In January of this year, I decided to commit to a physical transformation. During my transforming time (arguably, I am still transforming), what struck me as remarkable was the kinds of comments people around me gave me. Many were complimentary, which was flattering, but some alluded to the idea that I wasn't behaving in a healthy manner. "You're wasting away," was a common one. And because I work in an environment where I am quite close to my colleagues, people noticed when I was fasting, and commented that it wasn't healthy. This experience has been reported by many of my fitness colleagues and their clients as well (though, this is all anecdotal.)
While we recognize obesity as a health problem today, what strikes me as odd is the fact that there has been virtually no "pathologicalization" of the behaviour of overeating (other than "food addiction" which is a whole other topic--Can you, in fact, be addicted to a substance you need to survive?) We are, in fact, more likely to label undereating as disordered than we are overeating. Overeating is, in fact, culturally sanctioned in North American culture, particularly around social events and holidays. It is even celebrated (admittedly, "Man vs Fasting" just doesn't have a sensational pitch behind it.) Undereating is part of some religions, but is largely sporadic, with some exception of some religions advocating weekly or annual, or seasonal fasting. It is otherwise, not that socially acceptable to eat less, or to simple occasionally not eat at all.
However, if we examine overeating as a potential pathological behaviour, it exhibits criteria for a disorder:
1) A substantial amount of time is spent on eating, such that a pre-specified time of day is scheduled and mandated by many labour laws to accommodate this behaviour due to its overwhelming prevalence.
2) A substantial amount of money is spent acquiring excessive calories, despite understanding the consequences of chronic overeating.
3) Eating behaviour continues despite sufficient caloric intake, and/or feelings of satiety, independent of energy requirements to perform daily activities, or even periodic heavy activity.
4) Unchecked by subsequent caloric deficit, it inevitably leads to harm: Heart disease, vascular disease and liver disease being the most direct, with linkages to other diseases such as some forms of cancer.
5) Ongoing overeating behaviour can cause marked anxiety and significant stress on self-image and self-perception.
6) People continue to engage in the behaviour despite knowing the consequences for its continuation.

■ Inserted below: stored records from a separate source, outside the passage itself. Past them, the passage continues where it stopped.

(* ===== verification/_CoqProject ===== *)
-Q . S2P
Prelude.v
Bytes.v
MemoryMap.v
MemoryImage.v
Catalog.v
BuiltinCatalog.v
ChecksumPrimitives.v
ChecksumFamily.v
ChecksumDenso.v
ChecksumBalanced.v
ChecksumHitachi.v
FlashDevices.v
ChecksumDispatch.v
Ssm.v
KeyRecovery.v
Ports.v
Uds.v
UdsClient.v
CanFlash.v
FlashPlan.v
SingleWindowPlans.v
WholeRomPlans.v
Colt.v
StagedPlans.v
FlashExecution.v
FlashWorkflow.v
FlashDialog.v
FlashRouting.v
FlashLogic.v
FlashMemory.v
HitachiM32rCan.v
CvtExecutors.v
CvtFlashing.v
DensoBootloader.v
DensoFlashing.v
CanLiveness.v
HitachiM32rUnit.v
Expression.v
MutDma.v
MutDmaDriver.v
CdbgDriver.v
DtcTables.v
Dtc.v
DefinitionModel.v
Numeric.v
FixedNotation.v
CalibrationLayout.v
NumericEdit.v
CalibrationSession.v
CopyPaste.v
Files.v
Xml.v
DefinitionResolver.v
DefinitionParsers.v
DefinitionWriter.v
DefinitionService.v
Configuration.v
RomOpen.v
LoggerModel.v
LoggingSession.v
LoggingRun.v
LoggingProtocols.v
Scripts.v
Diagnostics.v
ServiceFunctions.v
KlineExecution.v
KlineExecutors.v
KlineFlashing.v
KlineUnit.v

In the right context, almost anything can be explained in a disease model, including love. This is not to make light of an anorexia or bulimia diagnosis, or true body dysmorphic disorder or obsessive-compulsive disorder. I'm not advocating that overeating be classified in the DSM as a psychiatric disorder, but with some of the negative attention that one receives while trying to make, or demonstrate a positive change, it does make me think a bit more on why it is that pursuing a leaner, even a more muscular body might make it onto the official list of psychiatric disorders before eating more than you need to does.